ASSIGNMENT:
Lines with the word "Hsame": copy all of them from the entries below.

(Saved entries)

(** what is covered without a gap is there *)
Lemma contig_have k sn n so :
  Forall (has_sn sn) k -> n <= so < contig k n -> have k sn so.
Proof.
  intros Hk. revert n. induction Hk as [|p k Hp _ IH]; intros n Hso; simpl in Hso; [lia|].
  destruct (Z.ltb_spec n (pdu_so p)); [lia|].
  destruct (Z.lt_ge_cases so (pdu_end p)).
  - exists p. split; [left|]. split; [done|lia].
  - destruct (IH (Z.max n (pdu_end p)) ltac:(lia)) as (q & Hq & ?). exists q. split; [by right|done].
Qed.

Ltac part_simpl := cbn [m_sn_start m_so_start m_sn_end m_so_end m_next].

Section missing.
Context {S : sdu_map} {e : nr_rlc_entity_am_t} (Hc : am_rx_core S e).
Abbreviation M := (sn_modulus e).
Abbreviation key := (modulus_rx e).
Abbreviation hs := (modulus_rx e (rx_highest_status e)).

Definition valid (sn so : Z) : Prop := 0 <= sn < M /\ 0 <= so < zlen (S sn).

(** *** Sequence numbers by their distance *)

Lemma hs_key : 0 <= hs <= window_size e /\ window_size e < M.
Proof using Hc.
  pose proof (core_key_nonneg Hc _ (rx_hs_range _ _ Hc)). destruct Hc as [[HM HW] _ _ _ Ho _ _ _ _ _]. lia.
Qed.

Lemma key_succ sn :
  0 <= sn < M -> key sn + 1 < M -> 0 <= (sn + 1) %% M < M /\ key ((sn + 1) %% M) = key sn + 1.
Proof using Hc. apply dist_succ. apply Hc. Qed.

* * *

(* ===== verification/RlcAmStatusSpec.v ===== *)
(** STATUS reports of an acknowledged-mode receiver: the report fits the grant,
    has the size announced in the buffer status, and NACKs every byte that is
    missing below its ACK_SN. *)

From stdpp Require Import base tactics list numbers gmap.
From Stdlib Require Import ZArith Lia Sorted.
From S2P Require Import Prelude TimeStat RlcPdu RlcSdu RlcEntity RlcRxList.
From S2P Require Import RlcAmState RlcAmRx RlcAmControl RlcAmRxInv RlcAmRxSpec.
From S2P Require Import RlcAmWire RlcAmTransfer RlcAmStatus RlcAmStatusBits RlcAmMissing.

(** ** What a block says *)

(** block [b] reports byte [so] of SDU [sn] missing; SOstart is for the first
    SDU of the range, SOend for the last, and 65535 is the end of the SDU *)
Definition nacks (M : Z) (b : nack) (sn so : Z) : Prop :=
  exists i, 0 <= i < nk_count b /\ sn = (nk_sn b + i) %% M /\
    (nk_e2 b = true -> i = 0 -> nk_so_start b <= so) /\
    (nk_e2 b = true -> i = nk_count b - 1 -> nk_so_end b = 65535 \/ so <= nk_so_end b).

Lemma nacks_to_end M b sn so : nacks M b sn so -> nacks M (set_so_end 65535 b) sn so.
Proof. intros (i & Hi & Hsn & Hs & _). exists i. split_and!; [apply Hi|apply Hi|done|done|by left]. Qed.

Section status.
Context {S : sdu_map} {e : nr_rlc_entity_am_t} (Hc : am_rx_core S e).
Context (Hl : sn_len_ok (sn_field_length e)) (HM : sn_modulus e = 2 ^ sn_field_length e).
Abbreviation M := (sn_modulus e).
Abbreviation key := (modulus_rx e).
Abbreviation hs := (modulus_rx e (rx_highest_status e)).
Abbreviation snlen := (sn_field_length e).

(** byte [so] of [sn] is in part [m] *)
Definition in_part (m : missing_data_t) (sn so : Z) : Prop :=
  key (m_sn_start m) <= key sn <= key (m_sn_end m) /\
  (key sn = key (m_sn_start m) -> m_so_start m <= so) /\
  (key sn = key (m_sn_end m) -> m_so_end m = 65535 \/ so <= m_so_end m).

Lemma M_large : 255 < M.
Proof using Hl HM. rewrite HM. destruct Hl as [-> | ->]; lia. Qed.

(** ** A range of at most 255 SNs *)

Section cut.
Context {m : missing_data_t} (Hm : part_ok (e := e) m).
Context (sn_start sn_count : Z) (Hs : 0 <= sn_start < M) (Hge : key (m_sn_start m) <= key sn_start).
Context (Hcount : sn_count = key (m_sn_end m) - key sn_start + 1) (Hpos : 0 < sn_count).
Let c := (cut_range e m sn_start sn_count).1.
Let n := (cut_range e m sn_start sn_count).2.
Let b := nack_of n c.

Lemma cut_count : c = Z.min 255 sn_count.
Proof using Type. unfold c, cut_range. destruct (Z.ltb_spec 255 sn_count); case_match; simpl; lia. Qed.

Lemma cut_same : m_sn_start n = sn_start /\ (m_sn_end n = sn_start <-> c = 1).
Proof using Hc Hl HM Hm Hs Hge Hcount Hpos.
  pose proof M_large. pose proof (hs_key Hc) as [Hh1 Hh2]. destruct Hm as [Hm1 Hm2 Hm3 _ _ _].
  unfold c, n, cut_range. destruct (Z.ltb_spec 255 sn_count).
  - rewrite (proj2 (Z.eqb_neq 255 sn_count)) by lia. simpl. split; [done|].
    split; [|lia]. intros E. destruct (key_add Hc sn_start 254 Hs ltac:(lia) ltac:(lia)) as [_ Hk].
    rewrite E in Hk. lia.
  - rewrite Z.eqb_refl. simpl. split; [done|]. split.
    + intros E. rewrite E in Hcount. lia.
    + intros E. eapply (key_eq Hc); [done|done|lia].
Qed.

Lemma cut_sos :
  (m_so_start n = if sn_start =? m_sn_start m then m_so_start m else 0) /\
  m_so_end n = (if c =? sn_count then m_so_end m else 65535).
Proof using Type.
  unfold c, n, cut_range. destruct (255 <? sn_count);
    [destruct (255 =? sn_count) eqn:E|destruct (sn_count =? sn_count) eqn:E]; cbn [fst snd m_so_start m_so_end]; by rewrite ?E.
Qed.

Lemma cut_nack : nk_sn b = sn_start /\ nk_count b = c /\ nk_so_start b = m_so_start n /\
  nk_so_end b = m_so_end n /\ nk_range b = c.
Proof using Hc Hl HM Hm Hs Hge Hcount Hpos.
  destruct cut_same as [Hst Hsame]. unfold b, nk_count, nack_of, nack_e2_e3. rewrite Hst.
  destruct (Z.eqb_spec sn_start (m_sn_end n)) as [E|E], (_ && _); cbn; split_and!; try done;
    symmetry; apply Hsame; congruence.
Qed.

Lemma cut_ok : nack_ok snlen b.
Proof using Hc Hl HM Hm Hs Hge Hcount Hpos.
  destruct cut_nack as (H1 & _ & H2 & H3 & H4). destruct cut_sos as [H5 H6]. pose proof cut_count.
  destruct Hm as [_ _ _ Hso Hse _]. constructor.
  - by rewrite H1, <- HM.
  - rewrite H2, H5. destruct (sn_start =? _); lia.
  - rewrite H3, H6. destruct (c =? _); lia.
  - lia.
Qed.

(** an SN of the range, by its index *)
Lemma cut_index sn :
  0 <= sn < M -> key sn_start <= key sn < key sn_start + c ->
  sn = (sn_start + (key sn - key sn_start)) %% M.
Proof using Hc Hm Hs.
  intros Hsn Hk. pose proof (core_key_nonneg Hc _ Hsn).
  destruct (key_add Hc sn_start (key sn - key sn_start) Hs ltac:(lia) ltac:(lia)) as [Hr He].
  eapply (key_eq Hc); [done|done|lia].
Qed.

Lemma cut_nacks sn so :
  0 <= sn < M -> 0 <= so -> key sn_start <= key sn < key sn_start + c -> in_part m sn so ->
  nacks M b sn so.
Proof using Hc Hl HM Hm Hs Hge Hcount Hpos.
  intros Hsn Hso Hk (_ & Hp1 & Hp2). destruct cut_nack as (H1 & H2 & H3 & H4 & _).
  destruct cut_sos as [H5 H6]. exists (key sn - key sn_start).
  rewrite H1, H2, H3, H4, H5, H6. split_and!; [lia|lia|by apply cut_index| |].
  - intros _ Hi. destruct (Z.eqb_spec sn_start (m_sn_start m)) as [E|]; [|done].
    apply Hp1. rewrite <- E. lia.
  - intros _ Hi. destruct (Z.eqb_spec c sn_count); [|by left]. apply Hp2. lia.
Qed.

SOLUTION TO THIS EXERCISE:
  destruct cut_same as [Hst Hsame]. unfold b, nk_count, nack_of, nack_e2_e3. rewrite Hst.
    symmetry; apply Hsame; congruence.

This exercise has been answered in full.